Two little girls, maybe four or five years old, with matching blonde pigtails and wide green eyes. They’re identical in every way, from their pink-cheeked smiles to the grass stains on their knees. My lungs forget how to work. They look so much like Emma did and like my mother.
“Mama!” they cry in unison, running to Rebecca.
She kneels, arms open wide, her face transformed by a smile I’ve never seen before. It reaches her eyes, crinkling the corners,erasing years of hardness I remember from my childhood. She hugs them both, kissing their foreheads with tender precision.
“Did you have fun outside, my loves?” she asks, brushing dirt from one girl’s cheek.
“We found frogs!” one announces proudly.
“Three frogs,” the other clarifies, holding up fingers to demonstrate.
“Anya, Mila, wash hands,” Igor interrupts, and the spell breaks slightly. The girls don’t seem afraid of him, but they obey immediately, scampering to the sink where Rebecca helps them reach the soap.

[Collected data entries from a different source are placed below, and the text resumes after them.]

(** the kernel does not get stuck or panic in its context switches.  In every
    reachable state, a CPU that came back to its scheduler gets through to its
    next switch; a process that was switched to after [yield], [sleep] or (but for
    the first one, which starts the file system) [fork] gets out of the switch;
    and while [ptable.lock] is free a CPU in its scheduler gets to the next switch
    or iteration, and a running process gets through [yield], [sleep], [wakeup],
    [kill] and [setSchedPolicy].  None of the checks of [acquire], [release],
    [sched] or [switchuvm] fails. *)
Theorem kernel_progress kend kdata gpu0 trapret forkret_addr kpgdir (s0 s : sys F) :
  booted s0 -> reach kend kdata gpu0 trapret forkret_addr kpgdir s0 s ->
  (forall c i, ph s c = POut i -> returns (sched_resume kpgdir c (loc s c)) (sk s)) /\
  (forall c i, ph s c = PIn i ->
     match kont s i with KYield _ | KSleep _ _ => True | KNew => sfirst s = false | _ => False end ->
     returns (run_kont kend (sfirst s) c (kont s i)) (sk s)) /\
  (locks (sk s) Ptable = None ->
     (forall c, ph s c = PSched -> returns (sched_top c) (sk s)) /\
     (forall c i o, ph s c = PRun i -> plain o = true -> op_ok o (sk s) ->
        returns (run_op kend kdata gpu0 trapret forkret_addr c o) (sk s))).
Proof.
  intros Hb Hr. pose proof (reach_inv _ _ _ _ _ _ _ _ Hr (booted_inv _ Hb)) as Hi. split; [|split].
  - intros c i Hp. assert (Hw : who (ph s c) = Some i) by (rewrite Hp; reflexivity).
    eapply wp_mono; [eapply (sched_resume_post kpgdir c _ i _ (inv_ready _ _ _ Hi Hp))|intros; exact I].
    + rewrite (si_loc _ Hi), Hw by congruence. reflexivity.
    + apply (si_bound _ Hi c i Hw).
  - intros c i Hp Hk. pose proof (inv_entered _ _ _ Hi Hp) as He. pose proof (si_konts _ Hi i) as Hlk.
    destruct (kont s i); try contradiction; apply wp_bind.
    + rewrite Hk. unfold forkret. apply wp_bind. destruct He as [S0 E0 I0].
      eapply wp_mono; [apply (section_release c i (sk s) (sk s) S0 E0); [reflexivity|exact I0]|].
      intros u s' _. exact I.
    + eapply wp_mono; [apply (yield_back_post c i), He|intros; exact I].
    + eapply wp_mono; [apply (sleep_back_post c i); [exact He|eauto]|intros; exact I].
  - intros Hl. split.
    + intros c Hp. eapply wp_mono; [apply sched_top_post, (inv_idle _ _ Hi Hp Hl)|intros; exact I].
    + intros c i o Hp Hpl Hok. pose proof (inv_running _ _ _ Hi Hp Hl) as Hrun.
      destruct o; try discriminate; apply wp_bind.
      * eapply wp_mono; [apply (yield_post c i), Hrun|intros; exact I].
      * eapply wp_mono; [apply (sleep_post c i); [exact Hrun|exact Hok]|intros; exact I].
      * eapply wp_mono; [apply (kill_post c i), Hrun|intros; exact I].
      * eapply wp_mono; [apply (wakeup_post c i), Hrun|intros; exact I].
      * eapply wp_mono; [apply (setSchedPolicy_post c n 0); [apply Hrun|lia]|intros; exact I].
Qed.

I sit frozen, trying to process what I’m seeing. Rebecca has other children. Twin daughters who look like the healthy sister I never had who look like my mother and me.
“Fallon, this is Anya and Mila,” Rebecca says carefully, her eyes meeting mine with a silent plea I can’t decipher. “Girls, this is… a friend who’s staying with us for a while.”

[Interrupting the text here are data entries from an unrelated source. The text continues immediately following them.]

(* ===== verification/TrapProps.v ===== *)
(** * Properties of traps and system calls

    Theorems about [src/xv6/trap.c], [src/xv6/syscall.c] and
    [src/xv6/sysproc.c] as modelled in [Trap]: allocation on demand, the break,
    argument fetching, and what a trap does to the process that took it. *)

From S2P Require Import Prelude Mem Mmu Spinlock Kalloc Vm Uvm Ualloc Kvm Copyuvm Copyout VmProps.
From S2P Require Import Proc ProcRules Sched System SchedRules Machine ProcMem ProcProps Trap.
Local Open Scope Z_scope.

Section Fault.
Context {F : Type} `{FileOps F}.
Context (kend : Z) (me : nat).

(** ** Page faults *)

Lemma vpn_rounddown a : 0 <= a < 2 ^ 32 -> vpn (PGROUNDDOWN a) = vpn a.
Proof. intros Ha. rewrite PGROUNDDOWN_arith by exact Ha. unfold vpn. apply Z.div_mul. lia. Qed.

(** The entry the handler finds. *)
Lemma fault_pte d va l (s : kst F) {A} (K : Z -> Z -> M (kst F) A) R :
  dir_ok kend (k_mem (km s)) d l ->
  (forall pte v, negb (pte =? 0) && has v PTE_P = has (pte_at (k_mem (km s)) d va) PTE_P -> wp (K pte v) R s) ->
  wp (pte <- on_mem (walkpgdir d va false) ;;
      v <- (if pte =? 0 then ret 0 else on_mem (ld pte)) ;; K pte v) R s.
Proof.
  intros Hd HK. apply wp_bind. eapply wp_on_mem; [apply walk_ro|]. cbv zeta.
  replace (set_km (km s) s) with s by (destruct s; reflexivity). unfold pte_at in HK.
  destruct (has (pde_at (k_mem (km s)) d (PDX va)) PTE_P) eqn:Ep.
  - pose proof (pte_addr_pos _ _ _ _ _ Hd Ep). apply wp_bind. case_if; [lia|].
    eapply wp_on_mem; [apply ld_pte, Ep|]. replace (set_km (km s) s) with s by (destruct s; reflexivity).
    apply HK. unfold pte_at. rewrite Ep, (proj2 (Z.eqb_neq _ _)) by lia. reflexivity.
  - apply wp_bind. cbn [Z.eqb]. unfold wp at 1, ret. apply HK. rewrite has_0. reflexivity.
Qed.

(** What the handler does to memory and to the process: it mapped a zeroed page,
    or it marked the process killed and left its user pages as they were. *)
Definition fault_mapped (i : nat) (va : Z) (l : list Z) (s s' : kst F) : Prop :=
  ptable s' = ptable s /\ cr3 (kcpus s' me) = V2P (pgdir (ptable s i)) /\
  exists p ts l', l = p :: ts ++ l' /\
    grow kend zero_fill (pgdir (ptable s i)) va p (Z.lor PTE_W PTE_U) 0 ts l' (km s) (km s').

Definition fault_killed (i : nat) (s s' : kst F) : Prop :=
  ptable s' = <[i := set_killed true (ptable s i)]> (ptable s).

(** Out of memory: no user entry changed, and of the free pages only one that
    became a page table is gone. *)
Definition fault_nomem (i : nat) (l : list Z) (s s' : kst F) : Prop :=
  fault_killed i s s' /\
  (forall a, 0 <= a < 2 ^ 32 ->
     pte_at (k_mem (km s')) (pgdir (ptable s i)) a = pte_at (k_mem (km s)) (pgdir (ptable s i)) a) /\
  exists l' ts : list Z, kmem_inv kend l' (km s') /\ uvm_ok kend (k_mem (km s')) (pgdir (ptable s i)) l' /\
    (forall q, q ∈ l <-> q ∈ l' \/ q ∈ ts) /\ (length l' <= 1)%nat /\
    forall q, table_page (k_mem (km s')) (pgdir (ptable s i)) q <->
      table_page (k_mem (km s)) (pgdir (ptable s i)) q \/ q ∈ ts.

Lemma fault_ext i va l s s1 s' : ptable s1 = ptable s -> km s1 = km s ->
  fault_mapped i va l s1 s' \/ fault_nomem i l s1 s' -> fault_mapped i va l s s' \/ fault_nomem i l s s'.
Proof. unfold fault_mapped, fault_nomem, fault_killed. intros -> ->. auto. Qed.

Lemma page_fault_mem i n cr2 l s : nest s me n -> 0 <= n -> cproc (kcpus s me) = Some i ->
  kmem_inv kend l (km s) -> uvm_ok kend (k_mem (km s)) (pgdir (ptable s i)) l ->
  0 <= cr2 < KERNBASE -> sz (ptable s i) <> 0 -> ~ present (k_mem (km s)) (pgdir (ptable s i)) cr2 ->
  wp (page_fault kend me cr2) (fun _ s' =>
    fault_mapped i (PGROUNDDOWN cr2) l s s' \/ fault_nomem i l s s') s.
Proof.
  intros Hn H0 Hc Hm Hu Hr Hz Hab. unfold page_fault. apply wp_bind.
  eapply wp_myproc; [exact Hn|exact H0|]. intros s1 K1. rewrite Hc.
  pose proof (kstep_ptable _ _ _ _ K1) as E1. pose proof (kstep_km _ _ _ _ K1) as M1.
  eapply wp_mono; [|intros u s'; apply (fault_ext _ _ _ _ _ _ E1 M1)].
  rewrite <- M1, <- E1 in *. set (d := pgdir (ptable s1 i)) in *. set (va := PGROUNDDOWN cr2).
  assert (Hr' : 0 <= cr2 < 2 ^ 32) by (unfold KERNBASE in Hr; lia).
  pose proof (PGROUNDDOWN_bounds cr2 Hr') as Hb. pose proof (PGROUNDDOWN_aligned cr2 Hr') as Hal. fold va in Hb, Hal.
  assert (Hva : 0 <= va < KERNBASE) by lia.
  assert (Hnp : has (pte_at (k_mem (km s1)) d va) PTE_P = false)
    by (apply (vpn_absent _ _ cr2 Hr Hab), vpn_rounddown, Hr').
  assert (Hab' : ~ present (k_mem (km s1)) d va) by (intros [_ Hp]; congruence).
  apply wp_bind, wp_gets. rewrite (proj2 (Z.eqb_neq _ _) Hz). case_if; [lia|]. apply wp_bind, wp_gets. fold d.
  eapply fault_pte; [apply Hu|]. intros pte v Hpv. rewrite Hpv, Hnp. apply wp_bind. destruct l as [|p l0].
  - destruct (kalloc_nil kend _ Hm) as (m & E & Hm' & Hk & _). eapply wp_on_mem; [exact E|]. cbn [Z.eqb].
    apply wp_modify. right. unfold fault_nomem. cbn [ptable set_ptable set_km km]. rewrite Hk.
    split; [reflexivity|]. split; [reflexivity|].
    exists [], []. rewrite <- Hk. split; [exact Hm'|]. split; [rewrite Hk; exact Hu|]. split; [tauto|]. split; [cbn; lia|].
    intros q. rewrite Hk, elem_of_nil. tauto.
  - destruct (alloc_page kend zero_fill d va (Z.lor PTE_W PTE_U) p l0 (km s1)) as
      (m1 & r & ts & l' & m2 & Ek & Hp0 & -> & Hk1 & Emap & Hg); auto; [apply zero_fill_out|cbv; split; congruence|].
    eapply wp_on_mem; [exact Ek|]. rewrite Hp0. apply wp_bind. eapply wp_on_mem; [reflexivity|].
    apply wp_bind. eapply wp_on_mem; [exact Emap|]. destruct (gr_result _ _ _ _ _ _ _ _ _ _ _ Hg) as [->|[-> ->]].
    + cbn [Z.ltb Z.compare]. apply wp_modify. left. unfold fault_mapped. cbn. rewrite fn_insert_eq. cbn.
      split; [reflexivity|]. split; [reflexivity|]. exists p, ts, l'. split; [reflexivity|exact Hg].
    + change (-1 <? 0) with true. cbv iota. apply wp_bind.
      assert (Hpk : page_ok kend p) by (apply (kmem_inv_pages _ _ _ Hm); left).
      pose proof (grow_fresh _ _ _ _ _ _ _ _ _ _ Hg Hm Hu) as Hfresh.
      destruct (kfree_uvm kend d p [] m2) as (m3 & E3 & Hm3 & Hu3 & _ & Hp3 & Ht3 & _); auto;
        [apply Hg|apply Hg|apply not_elem_of_nil|].
      eapply wp_on_mem; [exact E3|]. apply wp_modify. right. split; [reflexivity|].
      cbn [km set_ptable set_km]. split.
      { intros a Ha. fold d. rewrite Hp3, (gr_pte _ _ _ _ _ _ _ _ _ _ _ Hg) by exact Ha. reflexivity. }
      exists [p], ts. fold d. split; [exact Hm3|]. split; [exact Hu3|].
      split; [intros q; rewrite !elem_of_cons, elem_of_app, elem_of_nil; tauto|]. split; [cbn; lia|].
      intros q. rewrite Ht3, (gr_tables _ _ _ _ _ _ _ _ _ _ _ Hg). reflexivity.
Qed.

(** The handler on an access that no page can satisfy. *)
Lemma page_fault_bad i n cr2 l s : nest s me n -> 0 <= n -> cproc (kcpus s me) = Some i ->
  dir_ok kend (k_mem (km s)) (pgdir (ptable s i)) l -> 0 <= cr2 < 2 ^ 32 ->
  KERNBASE <= cr2 \/ sz (ptable s i) = 0 \/ present (k_mem (km s)) (pgdir (ptable s i)) cr2 ->
  wp (page_fault kend me cr2) (fun _ s' => fault_killed i s s' /\ km s' = km s) s.
Proof.
  intros Hn H0 Hc Hd Hr Hbad. unfold page_fault. apply wp_bind.
  eapply wp_myproc; [exact Hn|exact H0|]. intros s1 K1. rewrite Hc.
  pose proof (kstep_ptable _ _ _ _ K1) as E1. pose proof (kstep_km _ _ _ _ K1) as M1.
  unfold fault_killed. rewrite <- M1, <- E1 in *.
  apply wp_bind, wp_gets. case_if; [apply wp_modify; auto|].
  destruct Hbad as [Hk|[Hz|Hp]].
  - pose proof (PGROUNDDOWN_bounds cr2 Hr). rewrite PGROUNDDOWN_arith in * by exact Hr. unfold KERNBASE in *.
    assert (0x80000 <= cr2 / 4096) by (apply Z.div_le_lower_bound; lia). lia.
  - congruence.
  - apply wp_bind, wp_gets. eapply fault_pte; [exact Hd|]. intros pte v Hpv. rewrite Hpv.
    destruct Hp as [Hp1 Hp2]. rewrite (pte_at_vpn _ _ _ cr2), Hp2; [apply wp_modify; auto| |exact Hr|apply vpn_rounddown, Hr].
    pose proof (PGROUNDDOWN_bounds cr2 Hr). lia.
Qed.

(** ** User memory *)

Lemma translate_present d va l s : dir_ok kend (k_mem s) d l -> present (k_mem s) d va ->
  translate false d va s = Ret (Some (uaddr (k_mem s) d va), s).
Proof.
  intros Hd [Hr Hp]. unfold translate. rewrite (bind_step _ _ _ _ _ (walk_ro _ _ _)). cbv zeta.
  destruct (has (pde_at (k_mem s) d (PDX va)) PTE_P) eqn:Ep.
  - pose proof (pte_addr_pos _ _ _ _ _ Hd Ep). rewrite (proj2 (Z.eqb_neq _ _)) by lia.
    rewrite (bind_step _ _ _ _ _ (ld_pte _ _ _ Ep)), Hp. reflexivity.
  - unfold pte_at in Hp. rewrite Ep, has_0 in Hp. discriminate.
Qed.

Lemma uload_present d va l (s : kst F) : P2V (cr3 (kcpus s me)) = d -> dir_ok kend (k_mem (km s)) d l ->
  present (k_mem (km s)) d va ->
  uload kend me va s = Ret (ldb (k_mem (km s)) (uaddr (k_mem (km s)) d va), s).
Proof.
  intros Hc Hd Hp. unfold uload, access.
  assert (Ht : on_mem (translate false d va) s = Ret (Some (uaddr (k_mem (km s)) d va), s)).
  { unfold on_mem, lift. rewrite (translate_present _ _ _ _ Hd Hp). destruct s. reflexivity. }
  unfold bind at 1, bind at 1, gets. rewrite Hc, (bind_step _ _ _ _ _ Ht). reflexivity.
Qed.
End Fault.

Section Calls.
Context {F : Type} `{FileOps F}.
Context (kend : Z) (me : nat).

(** ** Arguments *)

(** The bytes the user sees at [va], and the word there. *)
Definition user_byte (m : mem) (d va : Z) : Z := ldb m (uaddr m d va).
Definition user_word (m : mem) (d va : Z) : Z :=
  user_byte m d va + 2 ^ 8 * user_byte m d (va + 1) + 2 ^ 16 * user_byte m d (va + 2) + 2 ^ 24 * user_byte m d (va + 3).

(** The CPU runs on the page tables [d], which are well formed. *)
Definition in_space (d : Z) (s : kst F) : Prop :=
  P2V (cr3 (kcpus s me)) = d /\ exists l, dir_ok kend (k_mem (km s)) d l.

Lemma fetchint_present d addr s : in_space d s -> 0 <= addr -> addr + 4 <= KERNBASE ->
  (forall k, 0 <= k < 4 -> present (k_mem (km s)) d (addr + k)) ->
  fetchint kend me addr s = Ret (Some (s32 (user_word (k_mem (km s)) d addr)), s).
Proof.
  intros [Hc [l Hd]] H0 Hb Hp. unfold fetchint. rewrite u32_small by (unfold KERNBASE in Hb; lia).
  case_if; [unfold KERNBASE in *; lia|]. unfold uload32.
  assert (Hu : forall k, 0 <= k < 4 -> uload kend me (addr + k) s = Ret (user_byte (k_mem (km s)) d (addr + k), s))
    by (intros k Hk; eapply uload_present; eauto).
  pose proof (Hu 0 ltac:(lia)) as U0. rewrite Z.add_0_r in U0.
  pose proof (Hu 1 ltac:(lia)) as U1. pose proof (Hu 2 ltac:(lia)) as U2. pose proof (Hu 3 ltac:(lia)) as U3.
  unfold bind. rewrite U0, U1, U2, U3. reflexivity.
Qed.

(** The address of system-call argument [n] of process [i]. *)
Definition arg_addr (i : nat) (n : Z) (s : kst F) : Z :=
  u32 (ld32 (k_mem (km s)) (tf (ptable s i) + TF_ESP) + 4 + 4 * n).

Lemma argint_present d i m n s : in_space d s -> nest s me m -> 0 <= m -> cproc (kcpus s me) = Some i ->
  arg_addr i n s + 4 <= KERNBASE ->
  (forall k, 0 <= k < 4 -> present (k_mem (km s)) d (arg_addr i n s + k)) ->
  wp (argint kend me n) (fun r s' => r = Some (s32 (user_word (k_mem (km s)) d (arg_addr i n s))) /\ kstep me m s s') s.
Proof.
  intros [Hs Hl] Hn H0 Hc Hb Hp. unfold argint. apply wp_bind. eapply wp_curproc; [exact Hn|exact H0|exact Hc|].
  intros s1 K1. apply wp_bind, wp_gets, wp_bind. eapply wp_on_mem; [reflexivity|].
  replace (set_km (km s1) s1) with s1 by (destruct s1; reflexivity).
  unfold arg_addr in *. rewrite <- (kstep_ptable _ _ _ _ K1), <- (kstep_km _ _ _ _ K1) in *.
  unfold wp. erewrite (fetchint_present d); auto.
  - split; [|exact Hl]. rewrite (ks_self _ _ _ _ K1). exact Hs.
  - pose proof (u32_range (ld32 (k_mem (km s1)) (tf (ptable s1 i) + TF_ESP) + 4 + 4 * n)). lia.
Qed.

(** ** The break *)

Lemma sbrk_up i n (s : kst F) : 0 <= n ->
  sbrk kend i n s = Ret (s32 (sz (ptable s i)),
    set_ptable (<[i := set_sz (u32 (sz (ptable s i) + n)) (ptable s i)]> (ptable s)) s).
Proof. intros Hn. unfold sbrk, getp, bind, gets, ret. rewrite (proj2 (Z.ltb_ge _ _) Hn). reflexivity. Qed.

Lemma sbrk_down i n l (s : kst F) : KERNBASE < kend -> kmem_inv kend l (km s) ->
  uvm_ok kend (k_mem (km s)) (pgdir (ptable s i)) l -> n < 0 -> 0 < sz (ptable s i) < KERNBASE ->
  0 <= sz (ptable s i) + n ->
  wp (sbrk kend i n) (fun r s' => exists l',
    dealloc kend (pgdir (ptable s i)) (vpn (sz (ptable s i) + n)) (vpn (sz (ptable s i) + 4095)) l l' (km s) (km s') /\
    if sz (ptable s i) + n =? 0 then r = -1 /\ ptable s' = ptable s
    else r = sz (ptable s i) /\
      ptable s' = <[i := set_sz (sz (ptable s i) + n) (ptable s i)]> (ptable s)) s.
Proof.
  intros Hk Hm Hu Hn Hz Hs. unfold sbrk. do 2 (apply wp_bind, wp_gets). apply wp_bind.
  rewrite (proj2 (Z.ltb_lt _ _) Hn). apply wp_bind. unfold KERNBASE in Hz.
  rewrite (s32_small (sz _)), !u32_small by lia.
  destruct (deallocuvm_ok kend (pgdir (ptable s i)) (sz (ptable s i)) (sz (ptable s i) + n) l (km s)) as (l' & m & E & Hd);
    auto; try (unfold KERNBASE; lia).
  eapply wp_on_mem; [exact E|]. unfold wp at 1, ret. destruct (sz (ptable s i) + n =? 0) eqn:Ez; cbn [negb].
  - unfold wp, ret. exists l'. split; [exact Hd|]. auto.
  - apply wp_bind, wp_modify. unfold wp, ret. exists l'. split; [exact Hd|]. split; [reflexivity|].
    cbn. rewrite u32_small by lia. reflexivity.
Qed.

(** Shrinking by more than the size wraps around. *)
Lemma sbrk_under i n (s : kst F) : 0 < sz (ptable s i) < KERNBASE -> n < - sz (ptable s i) -> - 2 ^ 31 <= n ->
  sbrk kend i n s = Ret (sz (ptable s i),
    set_ptable (<[i := set_sz (sz (ptable s i) + n + 2 ^ 32) (ptable s i)]> (ptable s)) s).
Proof.
  intros Hz Hn Hb. unfold KERNBASE in Hz. unfold sbrk, getp, bind, gets, ret.
  rewrite (proj2 (Z.ltb_lt n 0)) by lia. rewrite (s32_small (sz _)), (u32_small (sz _)) by lia.
  assert (Hw : u32 (sz (ptable s i) + n) = sz (ptable s i) + n + 2 ^ 32)
    by (symmetry; apply (Z.mod_unique _ _ (-1)); lia).
  rewrite Hw. unfold on_mem, lift, deallocuvm. case_if; [|lia]. unfold ret. rewrite (proj2 (Z.eqb_neq _ _)) by lia.
  cbn [negb]. unfold upd_proc, modify. cbn. rewrite Hw. destruct s; reflexivity.
Qed.
End Calls.

Section Traps.
Context {F : Type} `{FileOps F}.
Context (kend : Z) (me : nat).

The twins stare at me with matching curious expressions, then smile simultaneously. The effect is eerie and heartbreaking.

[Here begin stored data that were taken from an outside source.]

(** [b->data = d] *)
Lemma set_data_ok b i d s : cinv s -> holds s b i ->
  wp (updb i (set_bdata d)) (fun _ s' => upd_post b i d (isdirty s b) s s' /\ s' = set_bufs (bufs s') s) s.
Proof.
  intros Hi Hh. pose proof (held_valid _ _ _ Hi Hh) as Hv. pose proof Hh as [Hc _]. apply wp_modify.
  split; [|reflexivity]. apply held_upd; auto.
  - intros j Hj. apply fn_insert_ne. congruence.
  - cbn. rewrite fn_insert_eq. destruct (abs_caches _ _ _ Hi Hc) as (_ & -> & _). destruct (bufs s i); cbn in *.
    rewrite Hv. reflexivity.
Qed.

(** [b->flags |= B_DIRTY] *)
Lemma set_dirty_ok b i s : cinv s -> holds s b i ->
  wp (updb i (set_bdirty true)) (fun _ s' => upd_post b i (bdata (bufs s i)) true s s' /\ s' = set_bufs (bufs s') s) s.
Proof.
  intros Hi Hh. pose proof (held_valid _ _ _ Hi Hh) as Hv. apply wp_modify. split; [|reflexivity]. apply held_upd; auto.
  - intros j Hj. apply fn_insert_ne. congruence.
  - cbn. rewrite fn_insert_eq. destruct (bufs s i); cbn in *. rewrite Hv. reflexivity.
Qed.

“Your face has purple,” one of them—Mila, I think points out innocently.
“I fell,” I lie, the words scraping my throat.
Igor makes a sound that might be a laugh, and Rebecca quickly directs everyone to the table. She serves soup with steady hands, slicing bread, pouring juice for the girls with careful attention to equal amounts.
The twins chatter through their food, taking turns speaking as if they’ve worked out a system. They talk about frogs and butterflies, and a treehouse uncle Igor is supposedly building them. God knows how they can possibly think of that man as an uncle. He barely acknowledges their words but occasionally nods when directly addressed. Rebecca responds to every comment, every question with engaged patience.
She never responded to me like that. Not once in all the years before she left.
I remember standing on a chair at age eight, stirring soup because Rebecca was passed out on the couch. I remember begging her to come to my school play, only to sit on stage scanning an audience where she never appeared. I remember her forgetting to pick me up, forgetting to shop for food, forgetting my birthday three years running.
But she remembers to cut the crusts off Mila’s bread before she dips them in the soup.
“Eat,” Igor directs at me, noticing my untouched bowl.
I lift the spoon mechanically. The soup tastes like nothing. I force it down anyway, knowing I need strength. Each swallow feels like forcing down shards of glass as I stare at the two girls who could have been me and Emma if we had a real mother.
Rebecca catches my eye across the table, something like shame flashing across her face before she turns her attention back to wiping juice from Anya’s chin.
This is what it looks like when Rebecca loves her children. This is what it looks like when she’s present, sober, engaged. This is what Emma and I never had, what we never even knew to miss because we couldn’t imagine this version of her existed, not that Emma would remember her, she was only a baby when she left us.
The twins finish eating and ask to be excused, slipping from their chairs with practiced ease. They hover near Rebecca, whispering something that makes her smile again, that real smile that transforms her face into someone I’ve never met.
Rebecca’s eyes meet mine, and for a second, I see the ghost of my mother there, the one who left us, the one who chose drugs over her daughters, the one who vanished without a goodbye.